What do the lines say from the start of the entries through the one containing "(** Run a reader"? Repeat them exactly.
───── Material for this exercise ─────
(** [seekp(kFileCRC32Offset)] and the checksum. *)
Definition patch_crc (crc : Z) (file : list byte) : list byte :=
  take kFileCRC32Offset file ++ WriteBinary 4 crc ++ drop (kFileCRC32Offset + 4) file.

(** The bytes of a complete snapshot taken at the time [now]. *)
Definition snapshot_image (limits : SnapshotWriteLimits) (now : Z) (cfg : SavedConfig) (stats : option SnapshotStatistics)
    (store_stats : option (gmap string StoreStatistics)) (c : Contents) : Expected (list byte) :=
  let fl := match stats with Some _ => Z.lor kWithCRC kWithStatistics | None => kWithCRC end in
  let? header := WriteHeaderV1 (MkHeader 0 fl (u64 now) 0 0 "") in
  let? size := CheckedSizeToU32 (Z.of_nat (length header)) kMaxConfigSize "snapshot header" in
  let? sections := write_sections limits cfg stats store_stats c in
  let total := Z.of_nat (length kMagicNumber + 4 + length header + length sections) in
  if kMaxSnapshotFileSize <? total then throw kStorageDumpWriteError "Snapshot exceeds maximum total file size"
  else
    let? file := with_header (MkHeader size fl (u64 now) total 0 "") sections in
    match CalculateFileCRC32Streaming file total with
    | Unexpected e => throw kStorageDumpWriteError (message e)
    | Ok crc => Ok (patch_crc crc file)
    end.

(** *** Reading *)

(** Size, checksum and bytes of a section. *)
Definition read_sized (size : Z) (limit : Z) (limit_msg remaining_msg data_msg crc_msg : string) (crc : Z)
    : SE (list byte) (list byte) :=
  if limit <? size then read_error (limit_msg +:+ pretty size)
  else
    require_bytes size remaining_msg ;!
    let! data := read_bytes (Z.to_nat size) data_msg in
    let actual := CalculateCRC32 data in
    if negb (actual =? crc) then read_error (crc_msg +:+ ": expected " +:+ pretty crc +:+ ", got " +:+ pretty actual)
    else se_ret data.

(** Run a reader over the whole of a section. *)
Definition read_all {A} (p : SE (list byte) A) (data : list byte) (trailing_msg : string) : Expected A :=
  match p data with
  | (Ok a, rest) => if IsFullyConsumed rest then Ok a else throw kStorageDumpReadError trailing_msg
  | (Unexpected e, _) => Unexpected e
  end.

Definition VerifyFileLevelIntegrity (file : list byte) (h : HeaderV1) : Expected unit :=
  let actual := Z.of_nat (length file) in
  if (kMaxSnapshotFileSize <? actual) || (kMaxSnapshotFileSize <? total_file_size h)
  then throw kStorageDumpReadError "Snapshot exceeds maximum total file size"
  else if negb (actual =? total_file_size h)
  then throw kStorageDumpReadError ("File size mismatch: expected " +:+ pretty (total_file_size h) +:+ ", got " +:+ pretty actual)
  else if Z.land (flags h) kWithCRC =? 0
  then throw kStorageDumpReadError "Snapshot does not declare required CRC32 protection"
  else if file_crc32 h =? 0 then throw kStorageDumpReadError "Snapshot file CRC32 is missing"
  else
    let? crc := CalculateFileCRC32Streaming file actual in
    if negb (crc =? file_crc32 h)
    then throw kStorageDumpReadError ("File CRC32 mismatch: expected " +:+ pretty (file_crc32 h) +:+ ", got " +:+ pretty crc)
    else Ok tt.

(** Magic, version and header: where [ReadSnapshotV1], [VerifySnapshotIntegrity]
    and [GetSnapshotInfo] begin. *)
Definition read_preamble : SE (list byte) HeaderV1 :=
  let! magic := read_bytes 4 "Failed to read magic number" in
  if negb (bool_decide (magic = kMagicNumber)) then read_error "Invalid magic number"
  else
    let! version := ReadBinary 4 "Failed to read version" in
    if negb (version =? 1) then read_error ("Unsupported version: " +:+ pretty version)
    else ReadHeaderV1.

Definition store_names : list string := ["events"; "co_occurrence"; "vectors"; "metadata"].

(** What the sections read so far have given. *)
Record Loaded : Type := MkLoaded {
  l_contents : Contents;
  l_stats : gmap string StoreStatistics;
  l_seen : gset string
}.

(** One store section: name, statistics, data. *)
Definition read_store_stats (wanted : bool) (store_name : string) (stats : gmap string StoreStatistics)
    : SE (list byte) (gmap string StoreStatistics) :=
  let! size := ReadBinary 4 ("Failed to read store statistics size for '" +:+ store_name +:+ "'") in
  if 0 <? size then
    let! crc := ReadBinary 4 ("Failed to read store statistics CRC for '" +:+ store_name +:+ "'") in
    let! data := read_sized size kMaxStoreStatsSize "Store statistics size exceeds maximum: " "Store statistics exceed remaining file"
        ("Failed to read store statistics data for '" +:+ store_name +:+ "'")
        ("CRC32 mismatch in store statistics for '" +:+ store_name +:+ "'") crc in
    if wanted then
      let! st := se_lift (read_all DeserializeStoreStatistics data ("Trailing bytes in store statistics for '" +:+ store_name +:+ "'")) in
      se_ret (<[store_name := st]> stats)
    else se_ret stats
  else se_ret stats.

Definition deserialize_store (store_name : string) (data : list byte) (c : Contents) : Expected Contents :=
  let trailing := "Trailing bytes in store data for '" +:+ store_name +:+ "'" in
  if bool_decide (store_name = "events") then
    let? es := read_all (DeserializeEventStore (c_events c)) data trailing in
    Ok (MkContents es (c_co c) (c_vectors c) (c_metadata c))
  else if bool_decide (store_name = "co_occurrence") then
    let? co := read_all (DeserializeCoOccurrenceIndex (c_co c)) data trailing in
    Ok (MkContents (c_events c) co (c_vectors c) (c_metadata c))
  else if bool_decide (store_name = "vectors") then
    let? vs := read_all (DeserializeVectorStore (c_vectors c)) data trailing in
    Ok (MkContents (c_events c) (c_co c) vs (c_metadata c))
  else
    let? ms := read_all (DeserializeMetadataStore (default ∅ (c_metadata c))) data trailing in
    Ok (MkContents (c_events c) (c_co c) (c_vectors c) (Some ms)).

Definition read_store (wanted : bool) (l : Loaded) : SE (list byte) Loaded :=
  let! store_name := ReadString "Failed to read store name" in
  if negb (bool_decide (store_name ∈ store_names)) then read_error ("Unknown store name: '" +:+ store_name +:+ "'")
  else if bool_decide (store_name ∈ l_seen l) then read_error ("Duplicate store section: '" +:+ store_name +:+ "'")
  else
    let! stats := read_store_stats wanted store_name (l_stats l) in
    let! size := ReadBinary 4 ("Failed to read store data size for '" +:+ store_name +:+ "'") in
    let! crc := ReadBinary 4 ("Failed to read store data CRC for '" +:+ store_name +:+ "'") in
    let! data := read_sized size kMaxStoreDataSize "Store data size exceeds maximum: " "Store data exceeds remaining file"
        ("Failed to read store data for '" +:+ store_name +:+ "'")
        ("CRC32 mismatch in store data for '" +:+ store_name +:+ "'") crc in
    let! c := se_lift (deserialize_store store_name data (l_contents l)) in
    se_ret (MkLoaded c stats ({[store_name]} ∪ l_seen l)).

Fixpoint missing_store (required : list string) (seen : gset string) : option string :=
  match required with
  | [] => None
  | name :: required => if bool_decide (name ∈ seen) then missing_store required seen else Some name
  end.

(** A metadata entry whose vector is not in the snapshot. *)
Definition dangling (ms : MetadataStore) (vs : VectorStore.VectorStore) : option string :=
  head (base.filter (λ id, VectorStore.HasVector id vs = false) (iter_order ms).*1).

Record Snapshot : Type := MkSnapshot {
  sn_config : SavedConfig;
  sn_stats : option SnapshotStatistics;
  sn_store_stats : gmap string StoreStatistics;
  sn_contents : Contents
}.

(** From the configuration section to the end of the file. *)
Definition read_sections (want_stats want_store_stats : bool) (h : HeaderV1) (c : Contents) : SE (list byte) Snapshot :=
  let! config_size := ReadBinary 4 "Failed to read config size" in
  let! config_crc := ReadBinary 4 "Failed to read config CRC" in
  let! config_data := read_sized config_size kMaxConfigSize "Config size exceeds maximum: " "Config section exceeds remaining file"
      "Failed to read config data" "CRC32 mismatch in config section" config_crc in
  let! cfg := se_lift (read_all DeserializeConfig config_data "Trailing bytes in config section") in
  let! stats :=
    if negb (Z.land (flags h) kWithStatistics =? 0) then
      let! size := ReadBinary 4 "Failed to read statistics size" in
      let! crc := ReadBinary 4 "Failed to read statistics CRC" in
      let! data := read_sized size kMaxStatsSize "Statistics size exceeds maximum: " "Statistics section exceeds remaining file"
          "Failed to read statistics data" "CRC32 mismatch in statistics section" crc in
      if want_stats then
        let! st := se_lift (read_all DeserializeStatistics data "Trailing bytes in statistics section") in
        se_ret (Some st)
      else se_ret None
    else se_ret None in
  let! store_count := ReadBinary 4 "Failed to read store count" in
  if (store_count <? 3) || (4 <? store_count) then read_error "Snapshot store count must be between 3 and 4"
  else
    let! l := repeat_body (Z.to_nat store_count) (read_store want_store_stats) (MkLoaded c ∅ ∅) in
    match missing_store ["events"; "co_occurrence"; "vectors"] (l_seen l) with
    | Some name => read_error ("Missing required store: '" +:+ name +:+ "'")
    | None =>
        let c := l_contents l in
        match (if bool_decide ("metadata" ∈ l_seen l) then dangling (default ∅ (c_metadata c)) (c_vectors c) else None) with
        | Some id => read_error ("Metadata references missing vector: '" +:+ id +:+ "'")
        | None => se_ret (MkSnapshot cfg stats (l_stats l) c)
        end
    end.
─────
Solution below:
(** [seekp(kFileCRC32Offset)] and the checksum. *)
Definition patch_crc (crc : Z) (file : list byte) : list byte :=
  take kFileCRC32Offset file ++ WriteBinary 4 crc ++ drop (kFileCRC32Offset + 4) file.

(** The bytes of a complete snapshot taken at the time [now]. *)
Definition snapshot_image (limits : SnapshotWriteLimits) (now : Z) (cfg : SavedConfig) (stats : option SnapshotStatistics)
    (store_stats : option (gmap string StoreStatistics)) (c : Contents) : Expected (list byte) :=
  let fl := match stats with Some _ => Z.lor kWithCRC kWithStatistics | None => kWithCRC end in
  let? header := WriteHeaderV1 (MkHeader 0 fl (u64 now) 0 0 "") in
  let? size := CheckedSizeToU32 (Z.of_nat (length header)) kMaxConfigSize "snapshot header" in
  let? sections := write_sections limits cfg stats store_stats c in
  let total := Z.of_nat (length kMagicNumber + 4 + length header + length sections) in
  if kMaxSnapshotFileSize <? total then throw kStorageDumpWriteError "Snapshot exceeds maximum total file size"
  else
    let? file := with_header (MkHeader size fl (u64 now) total 0 "") sections in
    match CalculateFileCRC32Streaming file total with
    | Unexpected e => throw kStorageDumpWriteError (message e)
    | Ok crc => Ok (patch_crc crc file)
    end.

(** *** Reading *)

(** Size, checksum and bytes of a section. *)
Definition read_sized (size : Z) (limit : Z) (limit_msg remaining_msg data_msg crc_msg : string) (crc : Z)
    : SE (list byte) (list byte) :=
  if limit <? size then read_error (limit_msg +:+ pretty size)
  else
    require_bytes size remaining_msg ;!
    let! data := read_bytes (Z.to_nat size) data_msg in
    let actual := CalculateCRC32 data in
    if negb (actual =? crc) then read_error (crc_msg +:+ ": expected " +:+ pretty crc +:+ ", got " +:+ pretty actual)
    else se_ret data.

(** Run a reader over the whole of a section. *)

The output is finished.